» Exercise directions: Would you filter the listing below so that only lines with the word "TradeDecision" remain?

» Data excerpts:
= = =
(** A codec whose key identifier holds a lone surrogate. *)
Definition surrogate_codec : EncryptionCodec :=
  {| key_id := [0xD800]; _encryptor := {| aes_key := zero_key |} |}.

(** ** The two processes: [worker.py] and [starter.py]

    [run_worker] and [main] are sequences of calls into the world outside
    the repository: the environment, the Temporal client and worker,
    standard output.  A process is the tree of those calls; each call is
    answered with a value or an exception, or is never answered. *)

Section Processes.
(** [decimal.Decimal], [float], and temporalio's [Client] and [Worker]. *)
Context {Decimal float Client Worker : Type}.

(** [agent.TradeDecision] *)
Inductive Action : Type := buy | sell | hold.

Record TradeDecision : Type := {
  action : Action;
  market_id : str;
  amount : Decimal;
  reasoning : str;
  confidence : float
}.

(** [result.action.upper()] *)
Definition action_upper (a : Action) : str :=
  match a with
  | buy => str_lit "BUY"
  | sell => str_lit "SELL"
  | hold => str_lit "HOLD"
  end.

(** temporalio's [DataConverter]; [default_converter] is
    [temporalio.converter.default()], which has no payload codec. *)
Record DataConverter : Type := {
  payload_converter_class : string;
  failure_converter_class : string;
  payload_codec : option EncryptionCodec
}.

Definition default_converter : DataConverter :=
  {| payload_converter_class := "DefaultPayloadConverter";
     failure_converter_class := "DefaultFailureConverter";
     payload_codec := None |}.

(** [dataclasses.replace(converter, payload_codec=codec)] *)
Definition replace_payload_codec (converter : DataConverter)
    (codec : EncryptionCodec) : DataConverter :=
  {| payload_converter_class := payload_converter_class converter;
     failure_converter_class := failure_converter_class converter;
     payload_codec := Some codec |}.

(** The pieces of a printed f-string: text, a string field, a [Decimal]
    field and a float under [:.0%]. *)
Inductive piece : Type :=
| Text (s : string)
| Field (s : str)
| Amount (d : Decimal)
| Percent (f : float).

Inductive call : Type -> Type :=
| load_dotenv : call bool
| os_environ : call (gmap str str)
| Client_connect (target_host : str) (data_converter : DataConverter)
    (plugins : list string) : call Client
| Worker_new (client : Client) (task_queue : str) (workflows : list string)
    : call Worker
| Worker_enter (worker : Worker) : call unit
| Worker_exit (worker : Worker) : call unit
| print (line : list piece) : call unit
| Event_wait : call bool
| uuid4 : call str
| execute_workflow (client : Client) (workflow : string) (args : list str)
    (id : str) (task_queue : str) : call TradeDecision.

Inductive proc (R : Type) : Type :=
| Done (r : R)
| Throw (x : exn)
| Call {X : Type} (c : call X) (k : result X -> proc R).
Arguments Done {R} r.
Arguments Throw {R} x.
Arguments Call {R X} c k.

Fixpoint proc_bind {A B} (f : A -> proc B) (p : proc A) : proc B :=
  match p with
  | Done a => f a
  | Throw x => Throw x
  | Call c k => Call c (fun r => proc_bind f (k r))
  end.

#[global] Instance proc_ret : MRet proc := @Done.
#[global] Instance proc_mbind : MBind proc := @proc_bind.

(** A call whose exception, if any, is left to propagate. *)
Definition await {X} (c : call X) : proc X :=
  Call c (fun r => match r with Return x => Done x | Raise e => Throw e end).

Definition lift_result {A} (r : result A) : proc A :=
  match r with Return a => Done a | Raise e => Throw e end.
= = =
» Task response:
(** [agent.TradeDecision] *)
Record TradeDecision : Type := {
    (id : str) (task_queue : str) : call TradeDecision.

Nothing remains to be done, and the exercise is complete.